The initiator is pop-eyed British comic Stephen Merchant, someone else who's well versed in the art of inappropriateness. He first became notorious as Ricky Gervais's confederate in the TV series Extras, and here he's the groom's best man and the bride's worst nightmare.
Josh, the groom (Rafe Spall), is a writer struggling with his second novel while his wife, Nat (Rose Byrne), is supposed to be a highly organised account executive in an advertising agency, although her management skills aren't exactly highlighted. We tend to look in on her when her working hours are being eroded by the increasingly rackety nature of her personal life. But she does earn enough to keep her and Josh in what looks to be a mansion flat in Knightsbridge.
There are many impediments to their hopes for marital bliss. Her snooty parents can't stand him, his happy-go-lucky parents irritate her. Her forthright sister (Minnie Driver) has given the marriage a year. Not that her own is in great shape. The zestiness of the bickering that she enjoys with her husband (Jason Flemyng) is the only thing that keeps their union alive.
Marriage gets bad press all round. Even the counsellor (Olivia Colman) the couple resort to in the film's first 15 minutes has had enough, judging from the explosive telephone conversation that punctuates their session with her. It's one of many scenes that play like comedy sketches hastily stitched into the fabric of the plot, but there is a narrative of sorts.
It picks up the pace with the arrival of Simon Baker. He is Nat's new client, Guy, a wealthy American businessman whose poise, drive and suave good looks would make Josh's jokes and dance moves seem even clunkier, should such a thing be possible.

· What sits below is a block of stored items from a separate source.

Lemma forward_caps_at_1024_witness :
  toy_init empty_config = Ok (toy_module empty_config)
  /\ plateau_probs <> []
  /\ Forall (fun p => length p = 65) plateau_probs
  /\ exists out,
      plateau_forward (toy_module empty_config) tt = Some out
      /\ length (keypoints out) = length plateau_probs
      /\ Forall (fun k => length k <= 1024) (keypoints out)
      /\ map (@length _) (keypoints out)
         = map (fun p => Nat.min 1024 (length (candidates p))) plateau_probs
      /\ map (@length _) (scores out) = map (@length _) (keypoints out)
      /\ Forall2 (fun p ks => cut_to_best 1024 (candidates p)
                                          (combine (fst ks) (snd ks)))
                 plateau_probs (combine (keypoints out) (scores out)).
Proof.
  assert (H1 : toy_init empty_config = Ok (toy_module empty_config)) by reflexivity.
  assert (H2 : plateau_probs <> []) by discriminate.
  assert (H3 : Forall (fun p => length p = 65) plateau_probs)
    by (constructor; [reflexivity|constructor]).
  split; [exact H1|]. split; [exact H2|]. split; [exact H3|].
  exact (forward_caps_at_1024 unit unit toy_load (fun _ _ => plateau_probs)
           (fun _ _ => plateau_dense) toy_grid_sample toy_normalize
           empty_config _ tt H1 H2 H3).
Defined.

Section NetworkMore.
Variables (weights image : Type).
Variable load_state_dict : Z -> option weights.
Variable keypoint_probs : weights -> image -> list (list (list (list Q))).
Variable dense_descriptors : weights -> image -> list (list (list (list Q))).
Variable grid_sample : list (list (list Q)) -> list (Q * Q) -> list (list Q).
Variable normalize : list (list Q) -> list (list Q).

Local Abbreviation init := (init weights load_state_dict).
Local Abbreviation forward :=
  (forward weights image keypoint_probs dense_descriptors grid_sample normalize).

Josh, however, doesn't care nearly as much as he ought to. He has reconnected with his former girlfriend Chloe, played by American comic Anna Faris, who can also be seen in the coprophilia segment in Movie 43, if you're interested. She's often to be found playing dumb and not so dumb blondes, but here the blonde has been toned down to mousey brown in line with her dun-coloured wardrobe of droopy garments. As an aid worker newly returned from Africa, she's not into fashion, as various characters keep tactfully reminding her. But these gratuitous barbs are not nearly as humiliating as the scene that has her gamely battling on as the odd one out in a threesome after her new boyfriend invites the office sexpot into bed with them.

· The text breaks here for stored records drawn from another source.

Lemma Reader_version_selection_witness :
  (exists file v,
      In file ["1"; "notes.txt"; "0"]%string
      /\ parseVersion file = Some v
      /\ (forall g u, In g ["1"; "notes.txt"; "0"]%string -> parseVersion g = Some u -> u <= v)
      /\ run handle (Reader (W := writer) (opened db) "state") corruptYoungest
         = handle _ (CallFileReader ["db"; "state"]%string file) corruptYoungest
      /\ trace handle (Reader (R := reader) (W := writer) (opened db) "state") corruptYoungest
         = [EvDir db "state"; EvExists ["db"; "state"]%string;
            EvListFiles ["db"; "state"]%string;
            EvFileReader ["db"; "state"]%string file])
  /\ (exists s1 st1 s2 st2 fs,
        writeData (opened db) "state" data emptyStore = (None, s1, st1)
        /\ writeData s1 "state" corruptData st1 = (None, s2, st2)
        /\ st2 !! stateDir (opened db) "state" = Some fs
        /\ fs !! Sprintf_d 0 = Some data
        /\ fs !! Sprintf_d (0 + 1) = Some corruptData
        /\ Sprintf_d 0 <> Sprintf_d (0 + 1)
        /\ readData s2 "state" st2 = Ok corruptData).
Proof.
  split.
  - apply (proj1 Reader_version_selection _ _ _ _ handle (opened db) "state"
             corruptYoungest corruptYoungest corruptYoungest corruptYoungest);
      [reflexivity|reflexivity|reflexivity|reflexivity|].
    exists "1"%string. split; [cbn; auto|discriminate].
  - apply (proj2 Reader_version_selection (opened db) "state" data corruptData emptyStore);
      [reflexivity|apply emptyStore_ahead|reflexivity].
Defined.

Lemma key_validation_witness :
  (exists msg,
      Writer (R := reader) (W := writer) (opened db) "a/b" = Ret (Err (ClientError msg), opened db)
      /\ Reader (R := reader) (W := writer) (opened db) "a/b" = Ret (Err (ClientError msg))
      /\ IsClientError (ClientError msg) = true)
  /\ validateKey "state" = None.
Proof.
  split.
  - apply (proj1 (key_validation (R := reader) (W := writer) "a/b" (opened db))).
    unfold rejected_key. do 5 right. left. exists "a"%string, "b"%string. reflexivity.
  - apply (proj2 (key_validation (R := reader) (W := writer) "state" (opened db))).
    intros Hr. apply rejected_key_fails in Hr. apply Hr.
    repeat split; solve [discriminate | reflexivity].
Defined.

Lemma validation_precedes_io_witness :
  exists e,
    IsClientError e = true
    /\ trace handle (Writer (R := reader) (W := writer) (opened db) "..") emptyStore = []
    /\ run handle (Writer (R := reader) (W := writer) (opened db) "..") emptyStore
       = ((Err e, opened db), emptyStore)
    /\ trace handle (Reader (R := reader) (W := writer) (opened db) "..") emptyStore = []
    /\ run handle (Reader (R := reader) (W := writer) (opened db) "..") emptyStore
       = (Err e, emptyStore).
Proof.
  apply (validation_precedes_io handle ".." (opened db) emptyStore).
  unfold rejected_key. do 4 right. left. reflexivity.
Defined.

Lemma Open_missing_dir_witness :
  exists e,
    run handle (Open (R := reader) (W := writer) dirString (Some db) [skipVersion]) noStore
    = (Err e, noStore)
    /\ IsClientError e = true
    /\ IsDataNotFound e = false
    /\ trace handle (Open (R := reader) (W := writer) dirString (Some db) [skipVersion]) noStore
       = [EvExists db].
Proof.
  apply (Open_missing_dir handle dirString db [skipVersion] noStore noStore).
  reflexivity.
Defined.

Lemma Reader_not_found_witness :
  exists e,
    fst (run handle (Reader (W := writer) (opened db) "state") emptyStore) = Err e
    /\ e = DataNotFound
    /\ IsDataNotFound e = true
    /\ IsClientError e = false
    /\ forall file,
         ~ In (EvFileReader ["db"; "state"]%string file)
              (trace handle (Reader (R := reader) (W := writer) (opened db) "state") emptyStore).
Proof.
  apply (Reader_not_found handle (opened db) "state" emptyStore emptyStore
           ["db"; "state"]%string); [reflexivity|reflexivity|].
  left. exists emptyStore. reflexivity.
Defined.

Lemma version_allocation_witness :
  let names :=
    fst (writerCalls handle (opened db)
           [("a", emptyStore); ("a/b", emptyStore); ("b", noStore); ("a", emptyStore)]%string) in
  names = map (fun i => Sprintf_d (Z.of_nat i)) (seq 0 (length names))
  /\ map parseVersion names = map (fun i => Some (Z.of_nat i)) (seq 0 (length names))
  /\ (forall i j u v,
        (i < j)%nat ->
        nth_error names i = Some u -> nth_error names j = Some v ->
        exists n m, parseVersion u = Some n /\ parseVersion v = Some m /\ n < m).
Proof.
  apply (version_allocation handle db
           [("a", emptyStore); ("a/b", emptyStore); ("b", noStore); ("a", emptyStore)]%string).
  cbn. lia.
Defined.

(** The names of that series: the rejected key allocates nothing, and the
    second write to "a", whose file "2" is new, gets the next number
    although "0" was taken by the first. *)
Example allocation_names :
  fst (writerCalls handle (opened db)
         [("a", emptyStore); ("a/b", emptyStore); ("b", noStore); ("a", emptyStore)]%string)
  = ["0"; "1"; "2"]%string.
Proof. vm_compute. reflexivity. Qed.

The film's most novel feature lies in the fact that it subverts the usual relationship between British and Australian stereotypes. Its buffoons are Brits, while two Aussies, Baker and Byrne, are cast as its sophisticates. Admittedly, they're not playing Australian. And they're not all that sophisticated. He, for example, hits on the daft idea of wooing her with a violinist and a pair of white doves, a scene that swiftly degenerates into a pastiche of The Birds.
Byrne was offered the role after Mazer saw her straight-faced turn as the bitch in Bridesmaids, and she again does well as a comic foil. In fact, she does so well with her deadpan put-downs and looks of open-mouthed wonder that she's ready to perpetrate her own line in gaffes and gags instead of merely taking care of the reaction shots.
Spall is less impressive. You need Hugh Grant's timing to bring off the kind of silliness to which he has been assigned and he just hasn't got it. Nor can he manage the segues between silliness and sincerity that he needs to negotiate if we're to barrack for him no matter what. As a romantic, he comes across as a self-centred prat.
Mazer's own timing is sharper. At least it is sometimes. It looks as if he's trying for a combination of Richard Curtis and Judd Apatow, spiced with a mild form of the bawdiness that he has been serving up with Sacha Baron Cohen. There are wild fluctuations in tone, and you can never escape the thought he's more interested in the gag than the character delivering it. It's all good fun but it isn't great comedy.